A business was born. Formally a sceptic, Njoroge believed that herbs hold the key to healing Kenyans.

But she was not ready for the opposition she would get.

"People, especially the urbane and learned view herbs as "miti shamba" and many do not believe they have the healing power." She laments that Kenyans have wholly embraced the contemporary herbal products ranging from tea leaves to toothpaste, and mostly imports but ignore Kenya’s rich herbal history.

She blames this to the colonial government, which she says came up with The Witch Craft Act in the early 1900’s.

"The use of herbs was seen as witchcraft, criminalised and banned," she says, and that saw the new generation of Kenyans shun "age old wisdom."

Njoroge went on to register her business, Mt Kenya Herbal Centre. A conservationist and also a campaigner for "going green" Njoroge says she did not take it as a business, but as a way to prevail to Kenyan to adopt the use of alternative medicine and supplements in the modern health care system.

She says that to be registered under the Ministry of State for National Heritage and Culture, the herbs must undergo testing by a Government hospital.
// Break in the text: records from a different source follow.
(** *** Scores *)

Lemma trigger_spec p k m sm :
  senders_ok m sm -> sm !! k = Some p ->
  let m' := triggerScoreChange p m in
  senders_ok m' sm /\ (scored_but (Some k) m sm -> scored_but None m' sm) /\
  (forall k', hashes_at m' sm k' = hashes_at m sm k').
Proof.
  intros Hok Hp. destruct (so_deref _ _ _ _ Hok Hp) as (Hl & Hk & Hlok). pose proof (lookup_lt_Some _ _ _ Hl) as Hlt.
  cbn zeta. unfold triggerScoreChange. set (l := deref p m) in *.
  destruct (NotifyScoreChange _ _ _ _ _) as [b c] eqn:Hn. pose proof (score_range (getScoreParams l)) as Hr.
  apply NotifyScoreChange_spec in Hn as (Hc & Hin & Hoth & F1 & F2 & F3 & F4);
    [|ints; lia|by eapply so_max|by eapply so_len|].
  2:{ intros j q. rewrite Hk, (so_score _ _ Hok). fold l. split; [intros [H1 H2]; simplify_eq; by split|intros [-> H2]; by split]. }
  set (m1 := with_backing b m). set (l' := with_score _ c l). rewrite Hk in *.
  assert (forall q, deref q (set_list p l' m1) = if decide (p = q) then l' else deref q m) as Hd.
  { intros q. by rewrite deref_set. }
  assert (senders_ok (set_list p l' m1) sm) as Hok'.
  { split; cbn [set_list with_lists with_backing m1 backingMap sender_counter lists].
    - rewrite F1. by eapply so_map.
    - intros k' q Hq. destruct (so_live _ _ Hok k' q Hq) as (x & Hxq & Hk'). destruct (decide (p = q)) as [->|Hne].
      + exists l'. rewrite list_lookup_insert_eq by done. split; [done|]. cbn. unfold l. rewrite (deref_lookup _ _ _ Hxq). done.
      + exists x. by rewrite list_lookup_insert_ne.
    - intros i k' q. rewrite Hd, F2. destruct (decide (k = k')) as [<-|Hne].
      + rewrite Hin. split.
        * intros [-> Hci]. split; [done|]. by rewrite decide_True.
        * intros [H1 H2]. simplify_eq. rewrite decide_True in H2 by done. by split.
      + rewrite Hoth by done. rewrite (so_score _ _ Hok).
        split; intros [H1 H2]; (split; [done|]); (rewrite decide_False in * by (intros <-; apply Hne; by eapply so_inj); done).
    - rewrite F3. by eapply so_max.
    - rewrite F3, F4. by eapply so_len.
    - by eapply so_counter.
    - intros q x Hq. apply list_lookup_insert_Some in Hq as [(-> & <- & _)|[_ Hq]]; [|by eapply so_lists].
      by destruct Hlok. }
  split; [done|]. split.
  - intros Hs k' q Hq _. rewrite Hd. cbn [set_list with_lists with_backing m1 backingMap]. rewrite F2.
    case_decide as Hpq; [eexists; exact Hc|]. apply (Hs k' q Hq). intros [= ->]. congruence.
  - intros k'. unfold hashes_at. destruct (sm !! k') as [q|]; [|done]. rewrite Hd. case_decide as Hpq; [|done]. by subst q.
Qed.

(** ** What an operation does to the transactions of one sender *)

Definition changes (m : txListBySenderMap) (sm : gmap string nat) (m' : txListBySenderMap) (sm' : gmap string nat)
    (k : string) (added removed : list string) : Prop :=
  (forall k', k' <> k -> hashes_at m' sm' k' = hashes_at m sm k') /\
  (forall h, h ∈ hashes_at m' sm' k <-> (h ∈ hashes_at m sm k \/ h ∈ added) /\ h ∉ removed).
In 2009, she courageously, accompanied by some of her patients and witnesses of the effectiveness of the herbs, presented a paper to doctors at the Kenyatta National Hospital titled, "Herbal Medicine and its role in contemporary healthcare systems".

Herbs for research

"The doctors listened intently, then recommended that our herbs could be used for research."

She sources the herbs from Mt Kenya, and also in Maasai land, where it all began.

She has branches in Nairobi, Thika, Nyeri, Nyahururu and Murang’a.

"We had other branches, but seeing the state of our economy, most Kenyans are not seeking treatment for some even lack food."

Some of her patients, whom we spoke to, say that the herbs really do heal.

Njoroge concurs, but says most people don’t believe this, even as herbal business is a dollar earner all over the world.